Il 6 giugno 1988, durante la sua visita alla Diocesi di Reggio Emilia-Guastalla, Giovanni Paolo II viene colpito proprio dal fatto che numerosi parrocchiani gli domandino preghiere per il parroco ammalato. Si tratta di don Pietro. Questo episodio è l’occasione per il Santo Padre di parlare della Chiesa come comunione. In una Cattedrale gremita di fedeli dice: “Parecchie persone mi hanno detto così: «Prega per il nostro parroco perché è ammalato». Si può dire una piccola cosa, una piccola cosa ma nello stesso tempo una cosa grande: se i parrocchiani pensano in questo momento al loro parroco, si sentono uniti a lui e anche condividono la sua situazione di salute o di malattia, è una bella cosa, una espressione di quello che è la Chiesa. Perché la Chiesa è la comunione. La comunione! E comunione vuoI dire partecipare della vita di un altro. Così come Gesù ci ha lasciato la sua vita, Se stesso, e ci ha fatti partecipi della sua vita, così ci ha invitato a partecipare anche noi mutuamente, reciprocamente delle nostre vite, delle nostre preoccupazioni, delle nostre gioie, delle nostre tristezze. Una piccola parola ma così eloquente!”. Queste parole suggellano il frutto di tutta l’opera pastorale di don Pietro.

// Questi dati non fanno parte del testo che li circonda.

(** ** A server

    One that keeps its exports in a list and answers as targetd does. *)
#[global] Instance wire_laws_tdExport : WireLaws tdExport.
Proof.
  apply struct_laws. intros []. change (mkExport "" 0 "" "" 0) with (mkExport zero zero zero zero zero).
  cbv beta iota delta [read_tdExport e_InitiatorWWN e_LUN e_VolName e_Pool e_VolSize].
  wire_fields.
Qed.
#[global] Instance export_ok_dec (e : tdExport) : Decision (wire_ok e).
Proof. simpl. apply _. Defined.

Record server := mkServer { sv_exports : list tdExport; sv_files : strmap }.
Definition answers (j : json) : response :=
  mkResponse 200 (BJson (JObj [("jsonrpc", JStr "2.0"); ("id", JNum "1"); ("result", j); ("error", JNull)])).
Definition refuses (code message : string) : response :=
  mkResponse 200 (BJson (JObj [("jsonrpc", JStr "2.0"); ("id", JNum "1");
    ("error", JObj [("code", JNum code); ("message", JStr message)])])).
Definition rpc_of (b : payload) : option (string * list (string * json)) :=
  match b with BJson (JObj [_; _; (_, JStr m); (_, JObj ps)]) => Some (m, ps) | _ => None end.
Definition param (ps : list (string * json)) (k : string) : option json :=
  snd <$> List.find (λ p, bool_decide (p.1 = k)) ps.
Definition str_param (ps : list (string * json)) (k : string) : string :=
  match param ps k with Some (JStr s) => s | _ => "" end.
Definition num_param (ps : list (string * json)) (k : string) : option Z :=
  match param ps k with
  | Some (JNum lit) => match Atoi lit with Some n => if bool_decide (Itoa n = lit) then Some n else None | None => None end
  | _ => None
  end.
Definition serve (m : string) (ps : list (string * json)) (l : list tdExport) : list tdExport * response :=
  if bool_decide (m = "export_list") then
    (l, if bool_decide (Forall wire_ok l) then answers (enc l) else refuses "-32603" "internal error")
  else if bool_decide (m = "export_create") then
    match num_param ps "lun" with
    | Some lun => (l ++ [mkExport (str_param ps "initiator_wwn") lun (str_param ps "vol") (str_param ps "pool") 0], answers JNull)
    | None => (l, refuses "-32602" "invalid params")
    end
  else if bool_decide (m = "export_destroy") then
    (filter (λ e, (e_InitiatorWWN e, e_VolName e, e_Pool e) ≠
       (str_param ps "initiator_wwn", str_param ps "vol", str_param ps "pool")) l, answers JNull)
  else (l, answers JNull).
Definition unanswered : string := "connection refused".
#[global] Instance server_env : Env server := {|
  readFile p s := (s, match sv_files s !! p with Some d => Ok d | None => Err "no such file" end);
  getenv _ _ := ""; randRead n s := (s, Err unanswered); now _ := 0%Z;
  httpDo rq s :=
    match rpc_of (rq_body rq) with
    | Some (m, ps) => let '(l, resp) := serve m ps (sv_exports s) in (mkServer l (sv_files s), Ok resp)
    | None => (s, Err unanswered)
    end;
  kmipExchange _ _ s := (s, KDialFailed); pem_certs _ := true; key_pair _ _ s := (s, Ok tt);
  get_token _ _ := ("", 0%Z); put_token _ _ s := s; get_creds _ _ := (mkCreds "" "" "", 0%Z); put_creds _ _ s := s |}.

Lemma serve_http t id m ps s h' r : httpDo (rpc_request t id m ps) s = (h', r) →
  sv_exports h' = (serve m ps (sv_exports s)).1 ∧ r = Ok (serve m ps (sv_exports s)).2.
Proof. simpl. destruct (serve m ps (sv_exports s)) as [l resp]. by intros [= <- <-]. Qed.
Lemma reply_answers j : reply (answers j) = Ok (Some j).
Proof. done. Qed.
#[global] Program Instance a_server : TargetdServer server := {| exports := sv_exports |}.
Next Obligation.
  intros t id s h' r [_ Hr]%serve_http resp x Hresp Hx.
  assert (resp = (serve "export_list" [] (sv_exports s)).2) as Heq by congruence. rewrite Heq in Hx. clear Heq Hresp Hr.
  revert Hx. unfold serve. case_bool_decide as Hm; [|done]. cbn [snd]. case_bool_decide as Hok; [|by intros Hx].
  rewrite reply_answers. intros Hx. exists (enc (sv_exports s)). split; [congruence|].
  unfold decode. by rewrite (dec_enc (sv_exports s)).
Qed.
Next Obligation.
  intros t id ini lun vol s h' r Hi Hv Hp [-> ->]%serve_http. unfold serve. simpl. unfold utf8_ok in *.
  unfold num_param, str_param, param. simpl. rewrite Hi, Hv, Hp.
  destruct (Atoi (Itoa lun)) as [n|]; simpl; [|split; [by left|]; intros resp x [= <-]; done].
  case_bool_decide as Hn; simpl; [|split; [by left|]; intros resp x [= <-]; done].
  apply (inj (pretty (A := Z))) in Hn as ->. split; [right|intros resp x _ _]; by exists 0%Z.
Qed.
Next Obligation.
  intros t id m ps s h' r Hm [-> _]%serve_http. unfold serve.
  apply elem_of_cons in Hm as [->|Hm%list_elem_of_singleton]; [|subst]; simpl; [|done]. apply sublist_filter.
Qed.
Next Obligation.
  intros t id m ps s h' r Hm [-> _]%serve_http. unfold serve. case_bool_decide; [done|].
  rewrite !(bool_decide_eq_false_2 (m = _)) by set_solver. done.
Qed.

Il 12 novembre 1989, celebra la sua ultima messa comunitaria. Circondato dai suoi figli e dalle sue famiglie, don Pietro indica il paradiso ed esorta a guardare a Cristo: “Gesù, vita, sarà la nostra gioia nel presente e la magnifica nostra gioia per l’eternità”.
Nessuno sa che è il suo ultimo saluto, il suo commiato. Nei mesi successivi la comunità è attonita: nel silenzio prega.
L’incontro con il suo Signore, nel quale per tutta la vita ha creduto e sperato, avviene l’8 gennaio 1990.
Alla sua morte vengono resi pubblici due testamenti: uno indirizzato alla comunità parrocchiale; l’altro, per Romano Onfiani, “alle Comunità”.